=== Data for review ===

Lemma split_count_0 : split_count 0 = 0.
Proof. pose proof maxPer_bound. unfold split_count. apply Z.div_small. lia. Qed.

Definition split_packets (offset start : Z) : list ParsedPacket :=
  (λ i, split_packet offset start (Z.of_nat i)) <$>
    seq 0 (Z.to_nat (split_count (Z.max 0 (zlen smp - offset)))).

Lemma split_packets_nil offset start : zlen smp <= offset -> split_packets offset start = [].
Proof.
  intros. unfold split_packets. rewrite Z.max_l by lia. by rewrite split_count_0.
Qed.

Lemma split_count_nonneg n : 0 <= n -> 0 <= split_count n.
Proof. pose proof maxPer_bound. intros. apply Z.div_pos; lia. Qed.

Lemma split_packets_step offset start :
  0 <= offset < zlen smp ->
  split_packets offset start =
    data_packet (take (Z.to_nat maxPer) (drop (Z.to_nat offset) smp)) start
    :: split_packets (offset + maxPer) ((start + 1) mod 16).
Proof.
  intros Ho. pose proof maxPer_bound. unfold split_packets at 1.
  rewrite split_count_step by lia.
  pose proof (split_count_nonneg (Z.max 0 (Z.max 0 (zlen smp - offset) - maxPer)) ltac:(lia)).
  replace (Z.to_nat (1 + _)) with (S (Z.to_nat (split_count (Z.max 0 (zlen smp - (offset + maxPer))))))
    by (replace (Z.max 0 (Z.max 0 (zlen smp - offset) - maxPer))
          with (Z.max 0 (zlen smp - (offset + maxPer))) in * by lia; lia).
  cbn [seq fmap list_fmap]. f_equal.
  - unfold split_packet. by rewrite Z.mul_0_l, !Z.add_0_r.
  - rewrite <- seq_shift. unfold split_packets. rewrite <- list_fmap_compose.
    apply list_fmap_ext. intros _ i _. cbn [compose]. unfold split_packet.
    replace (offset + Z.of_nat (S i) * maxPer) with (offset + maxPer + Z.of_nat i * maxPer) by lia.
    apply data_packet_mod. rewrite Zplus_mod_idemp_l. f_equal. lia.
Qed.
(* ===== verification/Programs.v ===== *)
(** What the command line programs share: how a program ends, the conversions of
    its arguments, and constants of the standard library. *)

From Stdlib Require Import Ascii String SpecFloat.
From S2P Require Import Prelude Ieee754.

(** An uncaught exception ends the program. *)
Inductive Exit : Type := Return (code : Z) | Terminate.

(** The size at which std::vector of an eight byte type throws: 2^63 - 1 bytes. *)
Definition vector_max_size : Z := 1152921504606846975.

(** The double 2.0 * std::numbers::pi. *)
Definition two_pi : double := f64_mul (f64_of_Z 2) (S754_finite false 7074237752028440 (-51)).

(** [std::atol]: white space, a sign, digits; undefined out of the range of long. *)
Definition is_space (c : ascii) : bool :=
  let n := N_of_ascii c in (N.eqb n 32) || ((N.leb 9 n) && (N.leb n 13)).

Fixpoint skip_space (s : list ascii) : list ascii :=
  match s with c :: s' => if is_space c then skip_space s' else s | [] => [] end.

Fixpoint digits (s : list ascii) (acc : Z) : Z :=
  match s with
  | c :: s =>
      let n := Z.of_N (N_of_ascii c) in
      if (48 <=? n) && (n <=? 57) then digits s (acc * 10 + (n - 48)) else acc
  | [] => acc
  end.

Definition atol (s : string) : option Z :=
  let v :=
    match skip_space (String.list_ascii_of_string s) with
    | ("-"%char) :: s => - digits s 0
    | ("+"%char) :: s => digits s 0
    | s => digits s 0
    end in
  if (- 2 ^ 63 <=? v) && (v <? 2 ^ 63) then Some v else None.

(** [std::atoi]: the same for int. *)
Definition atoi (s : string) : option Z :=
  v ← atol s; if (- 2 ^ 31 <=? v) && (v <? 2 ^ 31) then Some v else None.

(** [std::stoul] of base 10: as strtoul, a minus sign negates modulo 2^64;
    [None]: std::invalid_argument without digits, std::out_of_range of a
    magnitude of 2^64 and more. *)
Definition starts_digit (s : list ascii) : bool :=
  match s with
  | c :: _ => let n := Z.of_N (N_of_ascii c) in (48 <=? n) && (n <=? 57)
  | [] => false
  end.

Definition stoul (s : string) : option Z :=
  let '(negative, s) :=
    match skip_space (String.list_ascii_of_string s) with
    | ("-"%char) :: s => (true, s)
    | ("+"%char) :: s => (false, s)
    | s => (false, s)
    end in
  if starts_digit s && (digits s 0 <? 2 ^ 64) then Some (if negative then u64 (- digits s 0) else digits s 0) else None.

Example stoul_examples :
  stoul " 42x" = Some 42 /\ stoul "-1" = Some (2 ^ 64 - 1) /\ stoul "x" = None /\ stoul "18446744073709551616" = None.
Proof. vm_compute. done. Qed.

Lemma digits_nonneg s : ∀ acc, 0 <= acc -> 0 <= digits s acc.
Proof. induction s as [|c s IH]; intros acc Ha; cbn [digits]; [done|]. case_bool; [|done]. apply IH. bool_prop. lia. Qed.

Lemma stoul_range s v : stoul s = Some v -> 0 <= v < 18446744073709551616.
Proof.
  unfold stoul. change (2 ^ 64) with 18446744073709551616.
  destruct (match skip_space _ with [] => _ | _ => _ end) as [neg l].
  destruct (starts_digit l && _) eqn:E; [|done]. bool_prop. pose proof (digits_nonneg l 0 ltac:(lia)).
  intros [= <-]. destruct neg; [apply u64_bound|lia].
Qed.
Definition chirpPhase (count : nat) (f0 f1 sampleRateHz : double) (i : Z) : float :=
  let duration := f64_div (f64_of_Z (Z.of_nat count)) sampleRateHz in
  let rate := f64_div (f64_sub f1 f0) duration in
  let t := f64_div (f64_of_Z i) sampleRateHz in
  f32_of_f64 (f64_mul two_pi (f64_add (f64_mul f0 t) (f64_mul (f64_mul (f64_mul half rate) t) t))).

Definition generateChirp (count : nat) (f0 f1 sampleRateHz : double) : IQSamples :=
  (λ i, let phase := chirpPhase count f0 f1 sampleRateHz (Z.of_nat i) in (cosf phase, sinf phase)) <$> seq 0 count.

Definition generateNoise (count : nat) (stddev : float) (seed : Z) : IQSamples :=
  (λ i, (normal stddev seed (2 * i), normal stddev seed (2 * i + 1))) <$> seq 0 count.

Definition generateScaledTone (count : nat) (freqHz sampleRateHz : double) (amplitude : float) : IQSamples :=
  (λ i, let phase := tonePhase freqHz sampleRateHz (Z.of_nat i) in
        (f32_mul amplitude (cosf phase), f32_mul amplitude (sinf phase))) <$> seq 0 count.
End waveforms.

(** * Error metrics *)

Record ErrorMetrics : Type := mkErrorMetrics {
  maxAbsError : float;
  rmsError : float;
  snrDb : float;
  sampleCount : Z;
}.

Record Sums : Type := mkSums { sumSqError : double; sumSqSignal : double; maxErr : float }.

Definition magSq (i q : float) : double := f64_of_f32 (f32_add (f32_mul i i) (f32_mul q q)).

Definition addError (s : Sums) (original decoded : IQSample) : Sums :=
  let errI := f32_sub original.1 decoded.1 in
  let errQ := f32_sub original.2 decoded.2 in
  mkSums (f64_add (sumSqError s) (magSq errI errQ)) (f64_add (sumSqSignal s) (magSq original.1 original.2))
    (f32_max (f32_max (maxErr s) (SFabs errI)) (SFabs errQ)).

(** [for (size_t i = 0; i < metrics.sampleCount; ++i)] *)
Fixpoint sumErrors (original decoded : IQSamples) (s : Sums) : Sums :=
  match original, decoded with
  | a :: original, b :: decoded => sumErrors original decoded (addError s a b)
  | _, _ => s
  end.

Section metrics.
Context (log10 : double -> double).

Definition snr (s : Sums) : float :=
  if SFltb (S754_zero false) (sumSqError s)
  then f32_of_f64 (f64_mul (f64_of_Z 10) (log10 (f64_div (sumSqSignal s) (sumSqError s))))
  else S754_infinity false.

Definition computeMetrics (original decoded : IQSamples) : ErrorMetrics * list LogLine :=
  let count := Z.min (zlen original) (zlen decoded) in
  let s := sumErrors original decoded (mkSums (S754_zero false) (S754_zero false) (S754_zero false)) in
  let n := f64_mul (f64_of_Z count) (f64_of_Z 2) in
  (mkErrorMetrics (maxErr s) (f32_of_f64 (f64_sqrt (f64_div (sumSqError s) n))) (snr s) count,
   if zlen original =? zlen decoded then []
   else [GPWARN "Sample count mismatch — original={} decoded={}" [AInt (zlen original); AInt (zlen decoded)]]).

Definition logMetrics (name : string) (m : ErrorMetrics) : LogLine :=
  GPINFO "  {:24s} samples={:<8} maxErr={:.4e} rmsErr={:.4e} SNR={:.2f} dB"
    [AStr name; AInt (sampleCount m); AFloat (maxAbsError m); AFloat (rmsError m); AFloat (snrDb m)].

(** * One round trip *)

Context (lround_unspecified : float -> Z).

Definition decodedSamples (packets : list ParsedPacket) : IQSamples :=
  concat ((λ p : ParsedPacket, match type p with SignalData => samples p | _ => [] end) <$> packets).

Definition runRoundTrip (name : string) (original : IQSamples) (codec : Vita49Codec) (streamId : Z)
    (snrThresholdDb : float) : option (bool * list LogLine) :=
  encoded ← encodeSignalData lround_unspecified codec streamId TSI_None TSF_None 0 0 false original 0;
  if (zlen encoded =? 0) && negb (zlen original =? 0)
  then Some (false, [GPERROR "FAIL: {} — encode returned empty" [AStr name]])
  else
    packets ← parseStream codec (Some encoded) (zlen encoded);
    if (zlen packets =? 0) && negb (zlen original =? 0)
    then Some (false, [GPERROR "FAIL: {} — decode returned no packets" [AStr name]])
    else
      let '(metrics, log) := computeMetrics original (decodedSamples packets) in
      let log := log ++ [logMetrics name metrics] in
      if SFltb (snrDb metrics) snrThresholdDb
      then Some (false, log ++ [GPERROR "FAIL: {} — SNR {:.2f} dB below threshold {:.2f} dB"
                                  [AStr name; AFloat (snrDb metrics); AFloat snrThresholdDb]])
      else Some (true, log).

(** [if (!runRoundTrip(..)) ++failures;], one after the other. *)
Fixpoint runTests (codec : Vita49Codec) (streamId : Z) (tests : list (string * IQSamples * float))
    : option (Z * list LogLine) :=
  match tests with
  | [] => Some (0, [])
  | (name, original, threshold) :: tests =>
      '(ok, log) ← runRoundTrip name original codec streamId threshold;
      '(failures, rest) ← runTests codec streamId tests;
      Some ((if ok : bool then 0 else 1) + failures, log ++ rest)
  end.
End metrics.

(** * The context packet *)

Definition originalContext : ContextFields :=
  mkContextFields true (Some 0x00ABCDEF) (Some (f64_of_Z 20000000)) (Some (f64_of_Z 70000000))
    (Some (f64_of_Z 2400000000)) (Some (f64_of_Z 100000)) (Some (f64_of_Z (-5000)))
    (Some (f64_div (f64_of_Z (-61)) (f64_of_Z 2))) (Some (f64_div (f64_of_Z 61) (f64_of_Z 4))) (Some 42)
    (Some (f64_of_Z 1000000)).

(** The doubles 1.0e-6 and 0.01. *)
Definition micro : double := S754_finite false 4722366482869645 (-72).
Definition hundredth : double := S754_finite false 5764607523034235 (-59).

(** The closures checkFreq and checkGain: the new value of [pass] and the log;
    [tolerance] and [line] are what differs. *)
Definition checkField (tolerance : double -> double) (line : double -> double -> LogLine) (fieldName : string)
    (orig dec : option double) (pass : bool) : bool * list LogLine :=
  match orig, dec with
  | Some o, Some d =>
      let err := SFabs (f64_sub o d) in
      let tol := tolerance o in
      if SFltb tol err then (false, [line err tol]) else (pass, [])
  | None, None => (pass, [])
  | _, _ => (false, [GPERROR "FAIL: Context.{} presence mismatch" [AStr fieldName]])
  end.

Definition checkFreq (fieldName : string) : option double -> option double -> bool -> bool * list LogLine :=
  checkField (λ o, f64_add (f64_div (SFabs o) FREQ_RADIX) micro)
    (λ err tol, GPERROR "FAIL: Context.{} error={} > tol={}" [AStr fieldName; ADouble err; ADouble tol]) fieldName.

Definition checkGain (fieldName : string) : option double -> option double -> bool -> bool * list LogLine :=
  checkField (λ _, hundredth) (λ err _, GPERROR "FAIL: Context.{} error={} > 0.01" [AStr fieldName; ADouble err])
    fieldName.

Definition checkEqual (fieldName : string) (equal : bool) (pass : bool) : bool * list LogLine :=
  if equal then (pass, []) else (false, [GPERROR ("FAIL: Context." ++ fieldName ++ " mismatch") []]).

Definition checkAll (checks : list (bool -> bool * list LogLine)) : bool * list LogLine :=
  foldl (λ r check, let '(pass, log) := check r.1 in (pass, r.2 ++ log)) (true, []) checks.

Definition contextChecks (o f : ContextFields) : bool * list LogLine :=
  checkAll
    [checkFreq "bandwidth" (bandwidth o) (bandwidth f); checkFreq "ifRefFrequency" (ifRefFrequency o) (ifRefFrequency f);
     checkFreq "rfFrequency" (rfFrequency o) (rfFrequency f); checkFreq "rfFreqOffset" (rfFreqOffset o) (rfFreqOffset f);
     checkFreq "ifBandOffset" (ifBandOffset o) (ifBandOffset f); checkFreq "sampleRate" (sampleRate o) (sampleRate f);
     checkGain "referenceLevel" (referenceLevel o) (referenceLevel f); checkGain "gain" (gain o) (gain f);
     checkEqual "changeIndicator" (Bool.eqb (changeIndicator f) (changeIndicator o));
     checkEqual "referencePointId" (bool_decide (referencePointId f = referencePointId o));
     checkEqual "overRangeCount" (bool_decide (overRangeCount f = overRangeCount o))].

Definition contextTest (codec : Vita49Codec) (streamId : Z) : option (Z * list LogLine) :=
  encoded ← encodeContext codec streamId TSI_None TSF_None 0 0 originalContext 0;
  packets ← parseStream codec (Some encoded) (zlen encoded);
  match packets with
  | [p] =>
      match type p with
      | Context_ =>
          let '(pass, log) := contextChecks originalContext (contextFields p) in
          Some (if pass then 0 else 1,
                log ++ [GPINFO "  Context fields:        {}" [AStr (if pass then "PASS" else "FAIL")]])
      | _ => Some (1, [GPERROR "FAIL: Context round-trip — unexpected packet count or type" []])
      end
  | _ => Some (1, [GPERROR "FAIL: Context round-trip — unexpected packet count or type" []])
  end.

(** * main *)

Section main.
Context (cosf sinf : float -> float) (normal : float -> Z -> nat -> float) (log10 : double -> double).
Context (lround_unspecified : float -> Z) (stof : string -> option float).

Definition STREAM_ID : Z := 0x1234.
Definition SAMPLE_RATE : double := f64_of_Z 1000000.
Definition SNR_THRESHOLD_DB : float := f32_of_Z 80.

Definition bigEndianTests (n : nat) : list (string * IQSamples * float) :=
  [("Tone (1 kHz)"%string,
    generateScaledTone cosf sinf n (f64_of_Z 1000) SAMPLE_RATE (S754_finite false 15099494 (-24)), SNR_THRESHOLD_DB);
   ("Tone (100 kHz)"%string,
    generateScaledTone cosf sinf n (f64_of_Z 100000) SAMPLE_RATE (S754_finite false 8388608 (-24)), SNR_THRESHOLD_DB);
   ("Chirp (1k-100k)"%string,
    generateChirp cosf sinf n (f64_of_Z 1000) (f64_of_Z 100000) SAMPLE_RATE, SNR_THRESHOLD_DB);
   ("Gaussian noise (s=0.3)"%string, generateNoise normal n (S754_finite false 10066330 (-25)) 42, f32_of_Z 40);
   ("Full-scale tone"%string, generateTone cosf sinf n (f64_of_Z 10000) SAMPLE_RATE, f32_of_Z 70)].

===

From the first line of the listing above through the line that contains "seq 0 (Z.to_nat", set down each line without alteration, and nothing else.

Lemma split_count_0 : split_count 0 = 0.
Proof. pose proof maxPer_bound. unfold split_count. apply Z.div_small. lia. Qed.

Definition split_packets (offset start : Z) : list ParsedPacket :=
  (λ i, split_packet offset start (Z.of_nat i)) <$>
    seq 0 (Z.to_nat (split_count (Z.max 0 (zlen smp - offset)))).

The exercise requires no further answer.